__Problem description__
One part of the entries below is wanted: the lines from the one containing "Definition _handle_general_query (fuel" through the one containing "sources := [];". Write those out exactly and nothing else.

(Stored data)
-----
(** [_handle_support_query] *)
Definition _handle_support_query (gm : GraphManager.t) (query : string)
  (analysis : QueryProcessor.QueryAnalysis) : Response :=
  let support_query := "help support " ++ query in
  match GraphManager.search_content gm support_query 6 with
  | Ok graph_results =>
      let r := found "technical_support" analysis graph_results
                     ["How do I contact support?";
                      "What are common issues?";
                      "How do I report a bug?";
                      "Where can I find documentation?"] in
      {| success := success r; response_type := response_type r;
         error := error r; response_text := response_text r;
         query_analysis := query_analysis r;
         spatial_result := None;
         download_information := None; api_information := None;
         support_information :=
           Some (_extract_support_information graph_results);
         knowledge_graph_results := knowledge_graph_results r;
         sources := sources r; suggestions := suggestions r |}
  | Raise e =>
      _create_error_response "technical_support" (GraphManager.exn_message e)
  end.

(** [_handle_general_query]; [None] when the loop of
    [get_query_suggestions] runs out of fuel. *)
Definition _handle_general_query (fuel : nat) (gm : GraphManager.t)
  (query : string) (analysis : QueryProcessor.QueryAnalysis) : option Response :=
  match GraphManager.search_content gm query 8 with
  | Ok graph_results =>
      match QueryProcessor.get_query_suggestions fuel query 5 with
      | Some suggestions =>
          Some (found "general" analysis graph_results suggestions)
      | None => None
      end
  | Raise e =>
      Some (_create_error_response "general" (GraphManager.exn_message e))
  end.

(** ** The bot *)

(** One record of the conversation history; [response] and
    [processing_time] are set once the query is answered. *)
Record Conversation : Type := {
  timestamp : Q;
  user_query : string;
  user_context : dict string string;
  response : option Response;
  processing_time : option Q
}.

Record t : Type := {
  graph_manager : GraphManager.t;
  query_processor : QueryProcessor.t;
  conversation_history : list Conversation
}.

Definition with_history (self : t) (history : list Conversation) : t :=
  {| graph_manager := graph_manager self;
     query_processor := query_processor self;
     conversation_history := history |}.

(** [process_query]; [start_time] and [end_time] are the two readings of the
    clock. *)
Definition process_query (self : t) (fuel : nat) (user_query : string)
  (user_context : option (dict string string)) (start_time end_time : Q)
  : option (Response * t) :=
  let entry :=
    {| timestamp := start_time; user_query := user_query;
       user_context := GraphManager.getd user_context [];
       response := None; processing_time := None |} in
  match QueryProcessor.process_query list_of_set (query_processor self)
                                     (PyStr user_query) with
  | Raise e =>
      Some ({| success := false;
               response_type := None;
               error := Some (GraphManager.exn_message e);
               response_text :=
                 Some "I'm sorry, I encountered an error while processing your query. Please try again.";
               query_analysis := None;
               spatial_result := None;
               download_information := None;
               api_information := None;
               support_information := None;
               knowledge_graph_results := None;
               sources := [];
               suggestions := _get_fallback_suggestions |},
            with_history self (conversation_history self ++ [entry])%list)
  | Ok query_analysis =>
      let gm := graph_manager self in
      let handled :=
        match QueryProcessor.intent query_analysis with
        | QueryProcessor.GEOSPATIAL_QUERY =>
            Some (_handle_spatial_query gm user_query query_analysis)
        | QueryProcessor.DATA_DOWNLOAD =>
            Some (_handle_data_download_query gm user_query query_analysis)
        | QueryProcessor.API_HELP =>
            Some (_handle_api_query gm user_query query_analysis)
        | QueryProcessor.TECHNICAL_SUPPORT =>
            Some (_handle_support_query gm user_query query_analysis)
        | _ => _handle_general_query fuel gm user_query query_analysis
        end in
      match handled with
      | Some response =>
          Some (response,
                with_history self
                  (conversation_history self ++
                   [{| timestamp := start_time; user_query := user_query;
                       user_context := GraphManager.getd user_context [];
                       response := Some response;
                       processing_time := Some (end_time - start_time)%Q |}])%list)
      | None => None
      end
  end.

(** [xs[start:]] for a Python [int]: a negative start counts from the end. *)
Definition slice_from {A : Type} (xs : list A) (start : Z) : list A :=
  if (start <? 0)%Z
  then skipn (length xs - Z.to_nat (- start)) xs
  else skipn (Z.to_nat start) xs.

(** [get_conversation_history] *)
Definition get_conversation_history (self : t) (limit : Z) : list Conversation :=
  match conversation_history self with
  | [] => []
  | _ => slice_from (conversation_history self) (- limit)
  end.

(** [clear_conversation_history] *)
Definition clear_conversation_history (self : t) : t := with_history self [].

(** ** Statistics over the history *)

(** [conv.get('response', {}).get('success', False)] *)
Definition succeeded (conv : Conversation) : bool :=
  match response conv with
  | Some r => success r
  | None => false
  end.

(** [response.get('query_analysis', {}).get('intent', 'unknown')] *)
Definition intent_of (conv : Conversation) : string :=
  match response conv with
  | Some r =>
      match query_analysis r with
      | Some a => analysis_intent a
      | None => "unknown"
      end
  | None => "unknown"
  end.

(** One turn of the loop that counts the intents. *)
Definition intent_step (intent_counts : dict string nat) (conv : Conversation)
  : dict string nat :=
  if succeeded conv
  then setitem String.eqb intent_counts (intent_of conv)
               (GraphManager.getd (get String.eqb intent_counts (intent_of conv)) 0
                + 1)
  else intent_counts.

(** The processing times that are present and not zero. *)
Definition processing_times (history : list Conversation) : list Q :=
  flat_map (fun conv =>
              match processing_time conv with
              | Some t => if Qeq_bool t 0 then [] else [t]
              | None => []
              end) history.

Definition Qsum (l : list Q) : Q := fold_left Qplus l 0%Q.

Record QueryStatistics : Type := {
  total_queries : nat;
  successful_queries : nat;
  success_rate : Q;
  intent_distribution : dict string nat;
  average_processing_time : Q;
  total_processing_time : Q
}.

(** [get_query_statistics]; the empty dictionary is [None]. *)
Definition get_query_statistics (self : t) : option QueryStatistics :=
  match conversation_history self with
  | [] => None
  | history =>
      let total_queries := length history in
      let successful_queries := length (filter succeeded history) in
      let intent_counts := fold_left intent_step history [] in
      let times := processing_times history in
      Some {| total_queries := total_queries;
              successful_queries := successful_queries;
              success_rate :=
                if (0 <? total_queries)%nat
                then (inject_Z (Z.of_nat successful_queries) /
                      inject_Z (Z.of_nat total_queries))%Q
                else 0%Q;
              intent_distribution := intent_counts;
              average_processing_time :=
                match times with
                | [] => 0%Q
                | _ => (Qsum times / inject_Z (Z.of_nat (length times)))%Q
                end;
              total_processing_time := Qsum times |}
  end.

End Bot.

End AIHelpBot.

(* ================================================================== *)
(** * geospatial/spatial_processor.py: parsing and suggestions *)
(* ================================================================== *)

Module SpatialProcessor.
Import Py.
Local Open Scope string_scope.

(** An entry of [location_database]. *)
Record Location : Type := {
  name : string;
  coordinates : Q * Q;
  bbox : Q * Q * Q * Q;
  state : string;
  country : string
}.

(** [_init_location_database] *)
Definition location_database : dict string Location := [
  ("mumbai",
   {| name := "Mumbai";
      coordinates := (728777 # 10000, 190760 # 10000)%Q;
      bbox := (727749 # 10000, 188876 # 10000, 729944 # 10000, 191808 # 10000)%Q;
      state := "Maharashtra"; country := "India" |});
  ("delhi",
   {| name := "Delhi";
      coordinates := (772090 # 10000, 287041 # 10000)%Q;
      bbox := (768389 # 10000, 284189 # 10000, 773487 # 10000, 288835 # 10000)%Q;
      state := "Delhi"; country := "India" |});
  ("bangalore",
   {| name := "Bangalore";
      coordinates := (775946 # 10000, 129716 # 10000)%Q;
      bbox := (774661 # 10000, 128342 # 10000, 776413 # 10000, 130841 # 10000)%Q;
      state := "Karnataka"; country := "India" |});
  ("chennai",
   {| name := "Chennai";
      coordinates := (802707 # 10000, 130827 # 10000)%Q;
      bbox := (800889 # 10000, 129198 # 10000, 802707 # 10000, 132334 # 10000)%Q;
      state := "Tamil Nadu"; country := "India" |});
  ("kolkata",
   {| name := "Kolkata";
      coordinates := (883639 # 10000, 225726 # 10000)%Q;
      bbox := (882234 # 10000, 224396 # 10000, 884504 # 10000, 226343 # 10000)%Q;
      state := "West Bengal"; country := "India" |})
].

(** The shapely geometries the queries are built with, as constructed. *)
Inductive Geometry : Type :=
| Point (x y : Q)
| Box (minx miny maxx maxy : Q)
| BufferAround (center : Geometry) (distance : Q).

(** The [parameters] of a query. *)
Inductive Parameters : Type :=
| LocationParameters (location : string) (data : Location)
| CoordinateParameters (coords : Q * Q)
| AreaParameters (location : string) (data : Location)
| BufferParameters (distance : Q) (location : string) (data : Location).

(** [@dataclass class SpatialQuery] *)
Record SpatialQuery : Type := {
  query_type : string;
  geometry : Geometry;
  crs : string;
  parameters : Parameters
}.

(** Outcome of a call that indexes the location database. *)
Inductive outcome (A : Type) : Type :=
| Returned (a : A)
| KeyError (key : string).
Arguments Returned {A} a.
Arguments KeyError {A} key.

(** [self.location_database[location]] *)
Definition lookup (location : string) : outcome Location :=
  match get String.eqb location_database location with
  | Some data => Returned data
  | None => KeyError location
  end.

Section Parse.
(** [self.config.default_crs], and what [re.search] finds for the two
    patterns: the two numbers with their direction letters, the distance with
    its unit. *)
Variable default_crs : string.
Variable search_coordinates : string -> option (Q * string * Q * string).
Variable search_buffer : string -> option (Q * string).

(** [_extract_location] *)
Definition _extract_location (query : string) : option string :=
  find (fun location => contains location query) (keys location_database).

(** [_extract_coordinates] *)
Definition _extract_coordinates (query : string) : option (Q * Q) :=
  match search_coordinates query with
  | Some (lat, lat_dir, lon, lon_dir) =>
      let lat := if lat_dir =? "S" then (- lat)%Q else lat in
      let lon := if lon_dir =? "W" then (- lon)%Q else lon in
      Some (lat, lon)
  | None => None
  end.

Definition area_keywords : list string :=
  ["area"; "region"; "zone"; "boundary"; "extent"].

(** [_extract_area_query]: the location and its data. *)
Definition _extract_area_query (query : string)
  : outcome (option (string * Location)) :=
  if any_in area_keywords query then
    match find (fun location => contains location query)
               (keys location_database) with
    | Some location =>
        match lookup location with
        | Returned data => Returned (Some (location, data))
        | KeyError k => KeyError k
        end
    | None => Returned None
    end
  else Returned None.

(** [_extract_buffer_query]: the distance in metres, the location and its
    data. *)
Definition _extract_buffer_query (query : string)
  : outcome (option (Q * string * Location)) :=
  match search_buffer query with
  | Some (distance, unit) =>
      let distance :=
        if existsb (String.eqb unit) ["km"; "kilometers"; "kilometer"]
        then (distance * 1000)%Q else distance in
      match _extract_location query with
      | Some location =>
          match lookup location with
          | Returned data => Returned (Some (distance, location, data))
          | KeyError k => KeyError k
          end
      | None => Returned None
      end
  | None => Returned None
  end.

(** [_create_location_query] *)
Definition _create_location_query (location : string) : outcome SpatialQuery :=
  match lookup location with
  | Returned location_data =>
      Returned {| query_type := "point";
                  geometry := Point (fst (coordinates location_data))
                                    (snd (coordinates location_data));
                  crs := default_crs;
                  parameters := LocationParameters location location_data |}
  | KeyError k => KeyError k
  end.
-----
__Response to this task__
Definition _handle_general_query (fuel : nat) (gm : GraphManager.t)
  (query : string) (analysis : QueryProcessor.QueryAnalysis) : option Response :=
  match GraphManager.search_content gm query 8 with
  | Ok graph_results =>
      match QueryProcessor.get_query_suggestions fuel query 5 with
      | Some suggestions =>
          Some (found "general" analysis graph_results suggestions)
      | None => None
      end
  | Raise e =>
      Some (_create_error_response "general" (GraphManager.exn_message e))
  end.

(** ** The bot *)

(** One record of the conversation history; [response] and
    [processing_time] are set once the query is answered. *)
Record Conversation : Type := {
  timestamp : Q;
  user_query : string;
  user_context : dict string string;
  response : option Response;
  processing_time : option Q
}.

Record t : Type := {
  graph_manager : GraphManager.t;
  query_processor : QueryProcessor.t;
  conversation_history : list Conversation
}.

Definition with_history (self : t) (history : list Conversation) : t :=
  {| graph_manager := graph_manager self;
     query_processor := query_processor self;
     conversation_history := history |}.

(** [process_query]; [start_time] and [end_time] are the two readings of the
    clock. *)
Definition process_query (self : t) (fuel : nat) (user_query : string)
  (user_context : option (dict string string)) (start_time end_time : Q)
  : option (Response * t) :=
  let entry :=
    {| timestamp := start_time; user_query := user_query;
       user_context := GraphManager.getd user_context [];
       response := None; processing_time := None |} in
  match QueryProcessor.process_query list_of_set (query_processor self)
                                     (PyStr user_query) with
  | Raise e =>
      Some ({| success := false;
               response_type := None;
               error := Some (GraphManager.exn_message e);
               response_text :=
                 Some "I'm sorry, I encountered an error while processing your query. Please try again.";
               query_analysis := None;
               spatial_result := None;
               download_information := None;
               api_information := None;
               support_information := None;
               knowledge_graph_results := None;
               sources := [];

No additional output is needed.